Stored dataset items:
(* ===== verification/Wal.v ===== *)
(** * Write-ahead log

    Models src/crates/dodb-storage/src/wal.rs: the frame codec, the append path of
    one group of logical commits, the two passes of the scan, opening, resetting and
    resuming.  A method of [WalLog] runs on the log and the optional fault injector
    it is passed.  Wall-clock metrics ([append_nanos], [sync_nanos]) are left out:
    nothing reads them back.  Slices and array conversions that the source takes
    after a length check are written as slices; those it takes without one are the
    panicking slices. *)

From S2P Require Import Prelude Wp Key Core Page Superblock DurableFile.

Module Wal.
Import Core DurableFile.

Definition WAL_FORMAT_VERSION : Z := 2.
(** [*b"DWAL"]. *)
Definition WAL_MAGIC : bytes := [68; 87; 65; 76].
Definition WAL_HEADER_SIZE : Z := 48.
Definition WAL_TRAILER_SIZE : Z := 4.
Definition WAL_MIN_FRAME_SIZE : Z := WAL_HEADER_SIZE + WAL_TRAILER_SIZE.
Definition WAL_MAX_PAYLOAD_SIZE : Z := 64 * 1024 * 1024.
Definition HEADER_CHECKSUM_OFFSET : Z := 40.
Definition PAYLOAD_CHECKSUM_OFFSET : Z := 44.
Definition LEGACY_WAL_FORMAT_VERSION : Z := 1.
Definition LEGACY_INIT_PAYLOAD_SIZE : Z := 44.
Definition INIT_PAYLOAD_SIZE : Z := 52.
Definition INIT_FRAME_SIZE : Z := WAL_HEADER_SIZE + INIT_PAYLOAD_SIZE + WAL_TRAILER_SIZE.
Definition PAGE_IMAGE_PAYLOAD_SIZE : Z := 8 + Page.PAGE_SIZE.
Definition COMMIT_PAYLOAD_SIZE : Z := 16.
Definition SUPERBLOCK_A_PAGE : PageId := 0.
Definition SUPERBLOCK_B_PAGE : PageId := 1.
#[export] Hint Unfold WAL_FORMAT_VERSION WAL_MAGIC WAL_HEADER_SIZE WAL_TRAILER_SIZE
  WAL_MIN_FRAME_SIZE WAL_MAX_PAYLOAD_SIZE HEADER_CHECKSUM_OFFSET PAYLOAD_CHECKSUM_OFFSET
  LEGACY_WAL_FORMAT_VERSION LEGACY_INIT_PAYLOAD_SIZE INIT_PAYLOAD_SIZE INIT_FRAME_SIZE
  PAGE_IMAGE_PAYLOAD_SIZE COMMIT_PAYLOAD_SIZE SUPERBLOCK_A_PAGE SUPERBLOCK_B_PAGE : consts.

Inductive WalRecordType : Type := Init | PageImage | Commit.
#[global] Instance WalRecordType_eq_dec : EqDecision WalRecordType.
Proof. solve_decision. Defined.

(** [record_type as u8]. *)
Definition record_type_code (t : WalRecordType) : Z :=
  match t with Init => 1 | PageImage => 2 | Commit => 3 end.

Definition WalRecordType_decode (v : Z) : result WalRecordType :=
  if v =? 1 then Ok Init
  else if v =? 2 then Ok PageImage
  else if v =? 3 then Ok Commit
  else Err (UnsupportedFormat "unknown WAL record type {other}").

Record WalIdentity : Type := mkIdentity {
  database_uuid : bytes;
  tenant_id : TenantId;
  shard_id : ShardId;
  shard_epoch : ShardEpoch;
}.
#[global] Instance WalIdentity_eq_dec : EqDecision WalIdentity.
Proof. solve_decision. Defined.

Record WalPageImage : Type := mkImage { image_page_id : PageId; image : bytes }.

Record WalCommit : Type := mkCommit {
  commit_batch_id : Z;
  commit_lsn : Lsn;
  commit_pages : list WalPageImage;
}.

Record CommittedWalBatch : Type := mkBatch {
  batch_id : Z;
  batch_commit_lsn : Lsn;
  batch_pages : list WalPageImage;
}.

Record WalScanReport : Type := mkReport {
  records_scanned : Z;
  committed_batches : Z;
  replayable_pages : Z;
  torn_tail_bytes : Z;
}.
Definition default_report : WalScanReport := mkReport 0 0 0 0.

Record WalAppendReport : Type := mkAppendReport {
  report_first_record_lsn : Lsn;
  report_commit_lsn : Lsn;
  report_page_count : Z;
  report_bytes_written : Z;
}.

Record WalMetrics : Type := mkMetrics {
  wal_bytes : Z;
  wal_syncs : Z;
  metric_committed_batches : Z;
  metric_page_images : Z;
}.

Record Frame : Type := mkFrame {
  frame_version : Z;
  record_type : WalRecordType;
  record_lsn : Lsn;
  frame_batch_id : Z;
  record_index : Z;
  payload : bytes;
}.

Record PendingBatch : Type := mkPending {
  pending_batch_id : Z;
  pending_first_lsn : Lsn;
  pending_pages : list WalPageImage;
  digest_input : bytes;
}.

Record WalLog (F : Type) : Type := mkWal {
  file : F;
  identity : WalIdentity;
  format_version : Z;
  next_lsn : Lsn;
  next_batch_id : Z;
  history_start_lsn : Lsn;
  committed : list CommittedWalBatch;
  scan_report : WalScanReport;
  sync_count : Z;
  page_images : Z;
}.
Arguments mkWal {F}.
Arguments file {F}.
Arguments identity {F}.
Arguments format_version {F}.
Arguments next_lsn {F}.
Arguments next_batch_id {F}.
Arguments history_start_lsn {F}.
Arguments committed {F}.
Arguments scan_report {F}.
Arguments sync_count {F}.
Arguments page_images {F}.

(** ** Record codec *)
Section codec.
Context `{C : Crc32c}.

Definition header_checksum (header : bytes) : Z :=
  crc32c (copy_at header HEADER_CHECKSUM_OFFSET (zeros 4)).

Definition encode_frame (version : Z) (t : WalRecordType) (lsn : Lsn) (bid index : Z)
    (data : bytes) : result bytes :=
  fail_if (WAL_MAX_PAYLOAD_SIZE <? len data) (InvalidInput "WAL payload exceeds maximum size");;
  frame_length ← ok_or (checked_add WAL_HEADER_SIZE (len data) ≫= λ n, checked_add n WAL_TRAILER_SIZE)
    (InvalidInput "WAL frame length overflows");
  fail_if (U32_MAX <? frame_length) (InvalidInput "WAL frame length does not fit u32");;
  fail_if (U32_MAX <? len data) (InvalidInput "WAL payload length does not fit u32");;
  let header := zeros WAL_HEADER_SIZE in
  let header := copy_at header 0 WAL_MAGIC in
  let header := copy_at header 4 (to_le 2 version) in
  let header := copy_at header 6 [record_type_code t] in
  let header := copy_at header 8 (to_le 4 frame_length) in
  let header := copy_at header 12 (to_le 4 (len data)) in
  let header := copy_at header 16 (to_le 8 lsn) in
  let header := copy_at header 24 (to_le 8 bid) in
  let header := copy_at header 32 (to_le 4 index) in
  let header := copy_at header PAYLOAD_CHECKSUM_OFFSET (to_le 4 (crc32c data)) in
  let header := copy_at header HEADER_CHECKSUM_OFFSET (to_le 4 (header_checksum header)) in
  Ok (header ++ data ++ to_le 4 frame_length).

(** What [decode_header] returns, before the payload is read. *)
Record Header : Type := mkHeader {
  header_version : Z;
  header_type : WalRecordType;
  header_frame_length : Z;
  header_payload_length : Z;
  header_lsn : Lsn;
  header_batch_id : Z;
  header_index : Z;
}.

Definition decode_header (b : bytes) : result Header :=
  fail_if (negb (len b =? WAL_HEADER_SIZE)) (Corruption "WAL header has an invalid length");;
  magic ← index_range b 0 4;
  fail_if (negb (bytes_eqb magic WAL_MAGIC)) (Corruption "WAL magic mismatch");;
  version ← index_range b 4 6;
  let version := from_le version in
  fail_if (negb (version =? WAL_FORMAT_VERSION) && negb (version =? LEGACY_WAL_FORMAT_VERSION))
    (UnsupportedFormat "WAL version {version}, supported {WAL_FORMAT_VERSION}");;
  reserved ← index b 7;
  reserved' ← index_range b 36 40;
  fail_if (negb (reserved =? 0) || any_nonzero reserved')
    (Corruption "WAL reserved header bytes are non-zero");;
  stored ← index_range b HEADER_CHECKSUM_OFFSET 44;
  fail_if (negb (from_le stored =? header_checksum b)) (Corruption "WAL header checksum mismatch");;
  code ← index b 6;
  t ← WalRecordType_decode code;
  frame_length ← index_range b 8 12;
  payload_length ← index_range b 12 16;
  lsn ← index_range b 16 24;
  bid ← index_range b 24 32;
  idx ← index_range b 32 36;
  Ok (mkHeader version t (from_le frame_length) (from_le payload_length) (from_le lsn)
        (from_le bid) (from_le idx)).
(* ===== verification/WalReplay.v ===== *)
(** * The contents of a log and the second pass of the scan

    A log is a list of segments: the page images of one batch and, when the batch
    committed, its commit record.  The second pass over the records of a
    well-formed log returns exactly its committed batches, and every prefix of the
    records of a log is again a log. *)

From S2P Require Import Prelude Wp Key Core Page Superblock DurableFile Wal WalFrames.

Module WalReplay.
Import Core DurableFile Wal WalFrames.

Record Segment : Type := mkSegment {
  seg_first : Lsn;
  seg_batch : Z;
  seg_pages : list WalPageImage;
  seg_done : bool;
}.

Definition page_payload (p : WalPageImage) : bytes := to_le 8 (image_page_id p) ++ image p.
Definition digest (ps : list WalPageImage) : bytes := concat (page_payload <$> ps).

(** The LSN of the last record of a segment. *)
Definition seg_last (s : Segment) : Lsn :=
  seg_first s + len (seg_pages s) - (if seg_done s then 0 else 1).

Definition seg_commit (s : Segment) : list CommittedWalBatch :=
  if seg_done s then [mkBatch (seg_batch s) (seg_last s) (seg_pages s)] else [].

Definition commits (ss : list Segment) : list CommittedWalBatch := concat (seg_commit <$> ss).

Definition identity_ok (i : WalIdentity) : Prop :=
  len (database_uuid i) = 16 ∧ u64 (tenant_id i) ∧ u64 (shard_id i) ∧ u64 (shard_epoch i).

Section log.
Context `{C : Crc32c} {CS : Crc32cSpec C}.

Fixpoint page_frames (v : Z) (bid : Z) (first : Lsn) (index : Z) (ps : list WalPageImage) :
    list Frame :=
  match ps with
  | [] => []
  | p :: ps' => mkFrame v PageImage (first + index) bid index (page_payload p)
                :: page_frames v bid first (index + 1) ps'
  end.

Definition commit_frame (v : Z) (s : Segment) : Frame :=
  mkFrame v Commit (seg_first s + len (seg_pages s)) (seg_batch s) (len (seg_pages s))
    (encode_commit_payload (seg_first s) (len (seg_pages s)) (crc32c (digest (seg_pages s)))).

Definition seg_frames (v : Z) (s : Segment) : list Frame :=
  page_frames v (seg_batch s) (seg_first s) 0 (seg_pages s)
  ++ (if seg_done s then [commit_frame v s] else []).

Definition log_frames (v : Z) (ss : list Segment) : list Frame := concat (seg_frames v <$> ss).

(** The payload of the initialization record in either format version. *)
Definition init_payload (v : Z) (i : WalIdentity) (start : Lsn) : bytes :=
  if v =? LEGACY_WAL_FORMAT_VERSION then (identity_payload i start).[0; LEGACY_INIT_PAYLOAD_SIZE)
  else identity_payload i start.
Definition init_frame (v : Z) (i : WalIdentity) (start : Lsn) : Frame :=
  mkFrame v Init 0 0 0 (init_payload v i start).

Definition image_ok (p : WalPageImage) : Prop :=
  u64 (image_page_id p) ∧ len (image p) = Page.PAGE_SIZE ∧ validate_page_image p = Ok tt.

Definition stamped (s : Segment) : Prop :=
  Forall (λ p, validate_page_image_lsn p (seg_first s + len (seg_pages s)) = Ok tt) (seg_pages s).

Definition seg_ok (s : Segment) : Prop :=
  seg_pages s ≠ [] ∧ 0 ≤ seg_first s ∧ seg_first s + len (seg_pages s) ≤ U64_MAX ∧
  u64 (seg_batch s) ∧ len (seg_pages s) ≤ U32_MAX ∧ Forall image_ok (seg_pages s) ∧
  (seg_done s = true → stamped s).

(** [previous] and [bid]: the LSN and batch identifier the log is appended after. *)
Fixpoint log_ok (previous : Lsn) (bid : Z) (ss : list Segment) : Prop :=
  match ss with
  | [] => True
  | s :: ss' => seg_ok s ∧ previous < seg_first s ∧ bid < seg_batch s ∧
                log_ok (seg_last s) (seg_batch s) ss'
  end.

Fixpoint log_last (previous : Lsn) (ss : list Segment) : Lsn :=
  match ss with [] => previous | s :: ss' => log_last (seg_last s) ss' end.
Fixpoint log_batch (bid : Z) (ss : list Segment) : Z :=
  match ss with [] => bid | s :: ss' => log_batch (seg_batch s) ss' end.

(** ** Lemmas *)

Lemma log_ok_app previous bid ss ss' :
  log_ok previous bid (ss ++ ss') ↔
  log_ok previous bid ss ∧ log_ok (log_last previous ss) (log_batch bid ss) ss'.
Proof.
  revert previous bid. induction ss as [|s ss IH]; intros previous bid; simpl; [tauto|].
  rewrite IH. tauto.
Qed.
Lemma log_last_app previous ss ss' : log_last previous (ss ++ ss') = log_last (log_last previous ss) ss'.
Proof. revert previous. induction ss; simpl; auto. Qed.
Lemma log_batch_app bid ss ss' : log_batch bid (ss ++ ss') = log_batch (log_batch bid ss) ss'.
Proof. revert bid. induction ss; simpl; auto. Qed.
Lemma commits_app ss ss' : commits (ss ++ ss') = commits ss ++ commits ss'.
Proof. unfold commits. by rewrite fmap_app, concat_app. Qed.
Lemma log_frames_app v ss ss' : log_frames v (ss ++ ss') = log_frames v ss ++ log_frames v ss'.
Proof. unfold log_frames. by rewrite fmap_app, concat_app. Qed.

Instructions for the task: Using the records above, copy word for word the line with "LEGACY_INIT_PAYLOAD_SIZE INIT_PAYLOAD_SIZE INIT_FRAME_SIZE", the line with "Inductive WalRecordType : Type", and every line between them.

Solution for this problem:
  LEGACY_WAL_FORMAT_VERSION LEGACY_INIT_PAYLOAD_SIZE INIT_PAYLOAD_SIZE INIT_FRAME_SIZE
  PAGE_IMAGE_PAYLOAD_SIZE COMMIT_PAYLOAD_SIZE SUPERBLOCK_A_PAGE SUPERBLOCK_B_PAGE : consts.

Inductive WalRecordType : Type := Init | PageImage | Commit.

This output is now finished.